- [EXERCISE DESCRIPTION]
Give again, word for word, each line below starting at the one that contains "(** C8, as the code" and ending at the one that contains "[json.Marshal] produces gives".

- [DATASET ENTRIES]
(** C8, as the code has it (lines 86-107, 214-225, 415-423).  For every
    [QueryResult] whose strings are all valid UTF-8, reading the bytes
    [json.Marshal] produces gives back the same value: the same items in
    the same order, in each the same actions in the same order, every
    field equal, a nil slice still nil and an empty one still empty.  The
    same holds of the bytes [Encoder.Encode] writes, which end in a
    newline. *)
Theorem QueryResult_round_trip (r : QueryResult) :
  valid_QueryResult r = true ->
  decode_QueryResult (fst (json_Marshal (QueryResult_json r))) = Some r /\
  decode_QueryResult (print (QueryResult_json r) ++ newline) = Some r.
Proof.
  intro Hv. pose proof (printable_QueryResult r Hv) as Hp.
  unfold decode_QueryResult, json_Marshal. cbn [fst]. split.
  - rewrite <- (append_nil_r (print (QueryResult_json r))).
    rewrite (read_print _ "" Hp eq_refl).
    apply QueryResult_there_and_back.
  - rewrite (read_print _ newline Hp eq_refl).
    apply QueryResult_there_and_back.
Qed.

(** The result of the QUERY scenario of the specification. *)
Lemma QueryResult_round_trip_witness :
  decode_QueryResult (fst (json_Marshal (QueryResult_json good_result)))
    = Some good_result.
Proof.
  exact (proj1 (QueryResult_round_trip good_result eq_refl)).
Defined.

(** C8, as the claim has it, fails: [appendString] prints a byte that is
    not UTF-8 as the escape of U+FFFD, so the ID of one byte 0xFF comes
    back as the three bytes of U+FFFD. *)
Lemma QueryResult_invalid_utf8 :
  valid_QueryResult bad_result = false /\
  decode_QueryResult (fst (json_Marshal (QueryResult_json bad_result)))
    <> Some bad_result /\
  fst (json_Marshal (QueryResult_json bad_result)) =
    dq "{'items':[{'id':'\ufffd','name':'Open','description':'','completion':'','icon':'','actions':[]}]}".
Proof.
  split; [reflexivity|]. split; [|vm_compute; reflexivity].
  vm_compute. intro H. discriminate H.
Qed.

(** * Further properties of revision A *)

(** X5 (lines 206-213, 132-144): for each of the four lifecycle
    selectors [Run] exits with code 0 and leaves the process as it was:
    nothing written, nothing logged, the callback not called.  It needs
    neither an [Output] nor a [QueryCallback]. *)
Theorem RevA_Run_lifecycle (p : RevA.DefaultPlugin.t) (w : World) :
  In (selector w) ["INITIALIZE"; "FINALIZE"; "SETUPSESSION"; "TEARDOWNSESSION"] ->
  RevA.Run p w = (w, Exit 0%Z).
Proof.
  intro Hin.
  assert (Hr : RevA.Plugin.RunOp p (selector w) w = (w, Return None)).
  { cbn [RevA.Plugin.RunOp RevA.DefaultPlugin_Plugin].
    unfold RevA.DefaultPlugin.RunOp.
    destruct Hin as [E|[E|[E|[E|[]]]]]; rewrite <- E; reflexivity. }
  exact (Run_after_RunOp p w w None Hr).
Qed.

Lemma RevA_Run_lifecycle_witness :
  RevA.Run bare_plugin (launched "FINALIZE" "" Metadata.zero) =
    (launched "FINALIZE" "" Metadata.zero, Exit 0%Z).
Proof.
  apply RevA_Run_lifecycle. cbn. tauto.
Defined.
* * *
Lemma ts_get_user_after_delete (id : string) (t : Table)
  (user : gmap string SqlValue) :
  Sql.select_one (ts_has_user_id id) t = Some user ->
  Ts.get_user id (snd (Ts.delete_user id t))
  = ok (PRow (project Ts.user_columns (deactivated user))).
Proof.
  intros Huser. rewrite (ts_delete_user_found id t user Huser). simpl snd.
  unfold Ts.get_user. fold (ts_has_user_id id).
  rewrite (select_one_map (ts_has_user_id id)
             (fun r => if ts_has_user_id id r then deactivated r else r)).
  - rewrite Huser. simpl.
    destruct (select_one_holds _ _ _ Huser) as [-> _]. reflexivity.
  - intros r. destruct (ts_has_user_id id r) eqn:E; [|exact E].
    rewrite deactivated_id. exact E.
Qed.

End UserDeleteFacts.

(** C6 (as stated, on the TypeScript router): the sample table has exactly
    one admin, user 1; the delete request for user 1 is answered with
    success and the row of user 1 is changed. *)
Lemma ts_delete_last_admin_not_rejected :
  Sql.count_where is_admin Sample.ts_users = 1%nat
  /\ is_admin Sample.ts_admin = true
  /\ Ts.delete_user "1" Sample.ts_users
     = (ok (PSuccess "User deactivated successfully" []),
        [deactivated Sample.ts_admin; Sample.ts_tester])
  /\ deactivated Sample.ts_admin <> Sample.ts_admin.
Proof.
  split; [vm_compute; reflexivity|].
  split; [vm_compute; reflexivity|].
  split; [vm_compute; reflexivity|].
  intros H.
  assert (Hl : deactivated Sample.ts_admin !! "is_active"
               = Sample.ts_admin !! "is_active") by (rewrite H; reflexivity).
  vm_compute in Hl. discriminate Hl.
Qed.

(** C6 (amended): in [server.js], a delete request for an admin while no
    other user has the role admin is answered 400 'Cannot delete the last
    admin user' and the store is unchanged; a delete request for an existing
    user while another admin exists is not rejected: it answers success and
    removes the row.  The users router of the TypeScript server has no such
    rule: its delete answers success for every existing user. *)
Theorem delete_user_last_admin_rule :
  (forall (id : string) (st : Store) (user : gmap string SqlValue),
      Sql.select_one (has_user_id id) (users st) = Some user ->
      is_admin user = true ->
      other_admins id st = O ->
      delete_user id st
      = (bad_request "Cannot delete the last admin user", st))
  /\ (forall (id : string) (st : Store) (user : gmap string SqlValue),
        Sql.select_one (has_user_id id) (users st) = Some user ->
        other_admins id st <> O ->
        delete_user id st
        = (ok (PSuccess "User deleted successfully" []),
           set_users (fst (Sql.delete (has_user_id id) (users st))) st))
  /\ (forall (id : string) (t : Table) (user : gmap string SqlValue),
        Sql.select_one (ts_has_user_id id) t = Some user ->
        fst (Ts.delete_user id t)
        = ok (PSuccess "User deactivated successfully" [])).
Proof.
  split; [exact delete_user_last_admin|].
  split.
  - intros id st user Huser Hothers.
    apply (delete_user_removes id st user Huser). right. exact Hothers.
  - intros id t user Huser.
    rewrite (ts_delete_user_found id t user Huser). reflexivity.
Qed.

- [EXERCISE RESULT]
(** C8, as the code has it (lines 86-107, 214-225, 415-423).  For every
    [QueryResult] whose strings are all valid UTF-8, reading the bytes
    [json.Marshal] produces gives back the same value: the same items in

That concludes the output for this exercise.